What makes a witch hunt? I'd suggest that it requires a number of factors. First, a crime so awful that rational discussion of it becomes impossible. In the early modern era that might be witchcraft or heresy. Today it is child abuse. Second, you do need some genuine cases of guilt. Witches were real even if they lacked magical powers. Thomas Hobbes was happy to see a witch hung if he claimed to be able to work magic. And many did. Today there is no question that child abusers are real and dangerous. Third, you need cash - a lot of it. To get a witch hunt going there have to be plenty of victims. To easiest way to find them is to offer them lots of money. Of course, the cash should belong to the alleged witches or abusers and the victims are offered a way of getting their hands on it. Finally, you need a hue and cry to get public attention. The modern media are past masters at providing this and ensuring that rational debate remains impossible.

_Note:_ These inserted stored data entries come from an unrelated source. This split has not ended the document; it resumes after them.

Definition set_settings (s : Settings) (d : D) : D :=
  mkDriver (permit_ d) (limiter_ d) (notes_ d) (gate_ d) s (irqPoll_ d) (world_ d).
Definition set_gate (g : TxGate) (d : D) : D :=
  mkDriver (permit_ d) (limiter_ d) (notes_ d) g (settings_ d) (irqPoll_ d) (world_ d).

(** One call from the rest of the transport; the result says whether it granted
    a permission to send. *)
Definition runOp (fuel : nat) (op : Op) : M (Completion * D) bool :=
  match op with
  | OpSettings s => onRadio (modify (set_settings s)) ;;; ret false
  | OpUnlock approved =>
      onRadio (modify (fun d => set_gate (snd (unlockForSession (settings_ d) approved (gate_ d))) d)) ;;; ret false
  | OpLock => onRadio (modify (fun d => set_gate (lock (gate_ d)) d)) ;;; ret false
  | OpArm requested approved => onRadio (armOneShot requested approved)
  | OpArmPacket requested approved bytes n => onRadio (armOneShotForPacket requested approved bytes n)
  | OpReply requested => onRadio (armAuthenticatedReply requested)
  | OpRevoke => onRadio revokeOneShot ;;; ret false
  | OpSend bytes n => startSendRaw fuel bytes n ;;; ret false
  | OpSendDirect bytes n => sendDirectOneShotRaw fuel bytes n ;;; ret false
  | OpLoop => onRadio loop ;;; ret false
  | OpResume => onRadio resumeReceiveNow ;;; ret false
  | OpReceive capacity => onRadio (recvRaw capacity) ;;; ret false
  | OpSendComplete => isSendComplete ;;; ret false
  | OpSendFinished => onSendFinished ;;; ret false
  end.

(** What a run has granted and sent: the owner's approvals, the automatic
    replies, and the starts of the radio while the session gate was closed. *)
Record Tally := mkTally { approvals : Z; replies : Z; closedStarts : Z }.

Definition isReply (op : Op) : bool := match op with OpReply _ => true | _ => false end.

Definition tallyOp (op : Op) (granted : bool) (d d' : D) (t : Tally) : Tally :=
  let one := if granted then 1 else 0 in
  mkTally (approvals t + if isReply op then 0 else one) (replies t + if isReply op then one else 0)
    (closedStarts t + if sessionAllows d then 0 else Z.of_nat (length (log d')) - Z.of_nat (length (log d))).

Fixpoint runTally (fuel : nat) (ops : list Op) (t : Tally) (s : Completion * D) : Tally * (Completion * D) :=
  match ops with
  | [] => (t, s)
  | op :: ops =>
      let '(granted, s') := runOp fuel op s in
      runTally fuel ops (tallyOp op granted (snd s) (snd s') t) s'
  end.

Record Accounted (since : Z) (t : Tally) (d : D) : Prop := {
  ac_quiet : quietCallback (callback_ (irqPoll_ d));
  ac_limited : limited since (replies t) (time d) (limiter_ d);
  ac_sent : closedStarts t + (if oneShotArmed_ (permit_ d) then 1 else 0) <= approvals t + replies t;
  ac_log : 0 <= closedStarts t;
}.

(** A call that grants nothing and sends nothing. *)
Lemma idle_account since t op d d' : isReply op = false -> keeps d d' ->
  Accounted since t d -> Accounted since (tallyOp op false d d' t) d'.
Proof.
  intros Hop (K1 & K2 & _ & _ & K5 & K6 & K7) [Hq Hl Hs Hp].
  split; cbn [tallyOp approvals replies closedStarts]; rewrite ?Hop, ?K1, ?K5, ?K6, ?K2.
  - done.
  - rewrite Z.add_0_r. by apply (limited_later _ _ (time d)).
  - destruct (sessionAllows d); lia.
  - destruct (sessionAllows d); lia.
Qed.

Lemma grant_account since t op d d' r : isReply op = false -> granting d d' ->
  limiter_ d' = limiter_ d -> oneShotArmed_ (permit_ d') = r ->
  Accounted since t d -> Accounted since (tallyOp op r d d' t) d'.
Proof.
  intros Hop (G1 & G2 & G3 & G4 & G5) L A [Hq Hl Hs Hp].
  split; cbn [tallyOp approvals replies closedStarts]; rewrite ?Hop, ?A, ?L, ?G3, ?G4.
  - done.
  - rewrite Z.add_0_r. by apply (limited_later _ _ (time d)).
  - destruct (sessionAllows d), r, (oneShotArmed_ (permit_ d)); lia.
  - destruct (sessionAllows d); lia.
Qed.

Lemma send_account since t op d d' bytes n : isReply op = false ->
  unsent d (time d) d' \/
  sentOnce bytes n d (time d) d' /\ (sessionAllows d = true \/ permitCovers d bytes n (time d) (time d')) ->
  Accounted since t d -> Accounted since (tallyOp op false d d' t) d'.
Proof.
  intros Hop Hcase [Hq Hl Hs Hp].
  assert (Hd' : spent d d' /\ time d <= time d' /\
    (Z.of_nat (length (log d')) = Z.of_nat (length (log d)) \/
     Z.of_nat (length (log d')) = Z.of_nat (length (log d)) + 1 /\
     (sessionAllows d = true \/ oneShotArmed_ (permit_ d) = true))).
  { destruct Hcase as [(H1 & H2 & H3)|[(H1 & H2 & H3) Hw]]; split_and!; try done.
    - left. by rewrite H3.
    - right. split; [rewrite H3, length_app; simpl; lia|]. destruct Hw as [|(? & _)]; auto. }
  clear Hcase. destruct Hd' as ((S1 & S2 & S3 & S4 & S5 & S6) & Ht & Hn).
  split; cbn [tallyOp approvals replies closedStarts]; rewrite ?Hop, ?S1, ?S2, ?S5.
  - done.
  - rewrite Z.add_0_r. by apply (limited_later _ _ (time d)).
  - destruct Hn as [Hn|[Hn Hw]]; rewrite Hn; destruct (sessionAllows d) eqn:E;
      destruct (oneShotArmed_ (permit_ d)); try lia; destruct Hw; congruence.
  - destruct (sessionAllows d), Hn as [|[]]; lia.
Qed.

Lemma reply_account since t requested d d' r : granting d d' ->
  (oneShotArmed_ (permit_ d') = true -> oneShotArmed_ (permit_ d) = true \/ r = true) ->
  limited since (replies t + if r then 1 else 0) (time d') (limiter_ d') ->
  Accounted since t d -> Accounted since (tallyOp (OpReply requested) r d d' t) d'.
Proof.
  intros (G1 & G2 & G3 & G4 & G5) Harm L [Hq Hl Hs Hp].
  split; cbn [tallyOp isReply approvals replies closedStarts]; rewrite ?G3, ?G4; try done.
  - destruct (sessionAllows d), r, (oneShotArmed_ (permit_ d)), (oneShotArmed_ (permit_ d')); try lia;
      destruct (Harm eq_refl); congruence.
  - destruct (sessionAllows d); lia.
Qed.

(** Running a quiet computation of the driver inside an operation. *)
Lemma idle_wp {A} since t op (m : M D A) c d : isReply op = false -> quiet m -> Accounted since t d ->
  wp (onRadio m ;;; ret false) (fun r s => Accounted since (tallyOp op r d (snd s) t) (snd s)) (c, d).
Proof.
  intros Hop Hm Ha. wp_step. apply wp_onRadio, quiet_wp; [done|apply Ha|]. intros a d' K. apply wp_ret.
  by apply idle_account.
Qed.

Lemma runOp_account fuel op since t c d : Accounted since t d ->
  wp (runOp fuel op) (fun r s => Accounted since (tallyOp op r d (snd s) t) (snd s)) (c, d).
Proof.
  intros Ha. pose proof (ac_quiet _ _ _ Ha) as Hq. destruct op; cbn [runOp].
  1-3: wp_step; apply wp_onRadio, wp_modify, wp_ret;
       destruct Ha as [? Hl ? ?]; split; cbn [tallyOp isReply approvals replies closedStarts snd]; rewrite ?Z.add_0_r; try done;
       [cbn [set_settings set_gate permit_]; unfold log; simpl; destruct (sessionAllows d); lia
       |unfold log; simpl; destruct (sessionAllows d); lia].
  - apply wp_onRadio. eapply wp_mono; [apply armOneShot_wp|]. intros r d' (G & L & A). by apply grant_account.
  - apply wp_onRadio. eapply wp_mono; [apply armForPacket_wp|]. intros r d' (G & L & A). by apply grant_account.
  - apply wp_onRadio. eapply wp_mono; [apply armReply_wp, Ha|]. intros r d' (G & A & L). by apply reply_account.
  - wp_step. apply wp_onRadio, wp_modify, wp_ret. by apply grant_account.
  - wp_step. eapply wp_mono; [by apply startSendRaw_wp|]. intros r [c' d'] Hs. apply wp_ret. cbn [snd] in *.
    apply (send_account since t _ d d' bytes n); [done|destruct Hs as [[_ ?]|?]; auto|done].
  - wp_step. unfold sendDirectOneShotRaw. wp_step. eapply wp_mono; [by apply startSendRaw_wp|].
    intros r [c' d'] Hs. wp_step. apply wp_modify, wp_ret, wp_ret. cbn [snd fst] in *.
    apply (send_account since t _ d d' bytes n); [done|destruct Hs as [[_ ?]|?]; auto|done].
  - apply idle_wp; [done|apply quiet_loop|done].
  - apply idle_wp; [done|apply quiet_resume|done].
  - apply idle_wp; [done|apply quiet_recv|done].
  - wp_step. unfold wp at 1, isSendComplete. cbn [fst snd]. destruct (takeForDispatcher c). apply wp_ret.
    apply idle_account; [done|apply keeps_refl|done].
  - wp_step. unfold wp at 1, onSendFinished. cbn [fst snd]. destruct (consumeReportedFinish c). apply wp_ret.
    apply idle_account; [done|apply keeps_refl|done].
Qed.

Lemma runTally_account fuel since ops : forall t s, Accounted since t (snd s) ->
  Accounted since (fst (runTally fuel ops t s)) (snd (snd (runTally fuel ops t s))).
Proof.
  induction ops as [|op ops IH]; intros t [c d] Ha; [done|]. cbn [runTally].
  pose proof (runOp_account fuel op since t c d Ha) as Hw. unfold wp in Hw.
  destruct (runOp fuel op (c, d)) as [r s']. by apply IH.
Qed.

(** ** Properties *)

(** C12: nothing reaches the radio unauthorized. Each send starts the SX1262 at
    most once, with exactly the packet given, and only when the session gate
    allows it or an armed permit does that has not outlived its window and, if
    bound, was bound to these bytes; it uses up the permit whatever happens, and
    a refused send starts nothing. *)
Theorem transmission_authorized fuel bytes n c (d : D) :
  quietCallback (callback_ (irqPoll_ d)) ->
  let r := fst (startSendRaw fuel bytes n (c, d)) in
  let d' := snd (snd (startSendRaw fuel bytes n (c, d))) in
  oneShotArmed_ (permit_ d') = false /\
  ((r = Some false /\ log d' = log d) \/
   (log d' = log d ++ [(bytes, n)] /\
    (sessionAllows d = true \/ permitCovers d bytes n (time d) (time d')))).
Proof using.
  intros Hd r d'. pose proof (startSendRaw_wp bytes n d Hd fuel c) as Hw. unfold wp in Hw. fold r d' in Hw.
  destruct Hw as [(Hr & (Hs & _) & _ & Hl)|(((Hs & _) & _ & Hl) & Hw)]; (split; [exact Hs|]); auto.
Qed.

(** C13: while the session gate is closed, transmissions are bounded. In any run
    of the interlock from a fresh driver, the starts of the radio with the gate
    closed are at most the owner's approvals plus the automatic replies to
    authenticated messages, and these replies are at most eight plus one per
    ten seconds elapsed, however often the clock wraps. *)
Theorem closed_gate_bounded fuel ops c (d : D) :
  quietCallback (callback_ (irqPoll_ d)) -> permit_ d = noPermit -> limiter_ d = limiter0 ->
  let t := fst (runTally fuel ops (mkTally 0 0 0) (c, d)) in
  let d' := snd (snd (runTally fuel ops (mkTally 0 0 0) (c, d))) in
  closedStarts t <= approvals t + replies t /\
  10000 * replies t <= 80000 + (time d' - time d).
Proof using.
  intros Hq Hp Hl t d'.
  assert (Ha : Accounted (time d) (mkTally 0 0 0) d).
  { split; [done| |by rewrite Hp|done]. rewrite Hl. unfold limited, limiter0, kProtocolReplyBurst. simpl.
    split_and!; try done; lia. }
  pose proof (runTally_account fuel (time d) ops (mkTally 0 0 0) (c, d) Ha) as [_ Hlim Hs _].
  fold t d' in Hlim, Hs. split; [destruct (oneShotArmed_ (permit_ d')); lia|].
  destruct Hlim as (Hu & Ht & Hn & Hfirst & Hlater). unfold kProtocolReplyRefillMs in Hlater.
  destruct (protocolReplyRateStarted_ (limiter_ d')).
  - destruct (Hlater eq_refl) as (a & Ha' & _ & Hb). lia.
  - rewrite (Hfirst eq_refl). lia.
Qed.

End Facts.

(** ** A simulated radio

    Its clock advances with every reading; packets go out at once. *)

#[export] Instance SimHw : RadioHw Z := {|
  millis := fun t => (u32 (t + 1), t + 1);
  micros := gets (fun t => u32 (1000 * t));
  dio1High := ret false;
  yield := modify (Z.add 1);
  observeIrqFlags _ _ := ret tt;
  baseLoop := ret tt;
  baseStartSendRaw _ _ := ret true;
  baseIsSendComplete := ret true;
  baseOnSendFinished := ret tt;
  baseRecvRaw _ := ret (0, None);
  startRecvWithStatus := ret 0;
  isInRecvMode := ret true;
  readSx126xStatus := ret (Some 0x50);
  getEstAirtimeFor _ := ret 100;
  packetSha256 l := take 32 (l ++ replicate 32 0);
|}.

#[export] Program Instance SimTimed : TimedHw Z := {| clockMs t := t |}.
Solve All Obligations with (intros; unfold millis; simpl; done || lia).

Definition demoSettings : Settings := mkSettings true Hidden noCoordinates ExplicitSession ukEuNarrowProfile.

Definition demoDriver : Driver (Z * list (option (list Z) * Z)) :=
  mkDriver noPermit limiter0 ∅ gate0 demoSettings (mkPoll None noDiagnostics false) (4294967290, []).

Definition demoPacket : option (list Z) := Some [17; 2; 3].

(** The permit of a bound packet in the last milliseconds of the counter. *)
Definition demoArmed : Driver (Z * list (option (list Z) * Z)) :=
  snd (armOneShotForPacket demoSettings true demoPacket 3 demoDriver).

Lemma transmission_authorized_witness :
  log (snd (snd (startSendRaw 100 demoPacket 3 (mkCompletion true true, demoArmed)))) = [(demoPacket, 3)] /\
  permitCovers demoArmed demoPacket 3 4294967291
    (time (snd (snd (startSendRaw 100 demoPacket 3 (mkCompletion true true, demoArmed))))).
Proof.
  destruct (transmission_authorized 100 demoPacket 3 (mkCompletion true true) demoArmed I)
    as [_ [[_ Hl]|[Hl [Hs|Hp]]]].
  - exfalso. revert Hl. vm_compute. discriminate.
  - exfalso. revert Hs. vm_compute. discriminate.
  - split; [exact Hl|exact Hp].
Defined.

Definition demoOps : list Op :=
  [OpReply demoSettings; OpSend demoPacket 3; OpArmPacket demoSettings true demoPacket 3;
   OpSend (Some [9]) 1; OpSend demoPacket 3; OpArm demoSettings true; OpSend demoPacket 3].

Lemma closed_gate_bounded_witness :
  closedStarts (fst (runTally 100 demoOps (mkTally 0 0 0) (mkCompletion false false, demoDriver))) = 2 /\
  2 <= approvals (fst (runTally 100 demoOps (mkTally 0 0 0) (mkCompletion false false, demoDriver))) +
       replies (fst (runTally 100 demoOps (mkTally 0 0 0) (mkCompletion false false, demoDriver))).
Proof.
  destruct (closed_gate_bounded 100 demoOps (mkCompletion false false) demoDriver I eq_refl eq_refl) as [Hb _].
  assert (E : closedStarts (fst (runTally 100 demoOps (mkTally 0 0 0) (mkCompletion false false, demoDriver))) = 2)
    by (vm_compute; reflexivity).
  split; [exact E|]. rewrite E in Hb. exact Hb.
Defined.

Let me give a couple of examples.

There was the Satanic abuse cases of the 1980s. Do you remember this? This was a classic witch hunt and is now viewed as totally preposterous. But the authorities fell for it and took a long time to crack down. Sadly, this witch hunt was partly driven by Christians who should have known better (link to article originally from the Daily Telegraph). In the US the driver was the myth of recovered memories.

Next came the paedaphilia in care homes witch hunt. This has been recently documented by Richard Webster in his book The Secret of Bryn Estyn. Boarding schools, foster homes and many other institutions were targetted by a concerted campaign by police, bien pensants and the media. You can read the Times Literary Supplement review at the author's website.

And now? Well, I'd suggest another witch hunt is going strong. The victims are being offered large amounts of money to dig up allegations sometimes decades old, rational debate is impossible and the media is in full cry. A very few real cases undergird the whole shambles. I don't even have to say what I am talking about.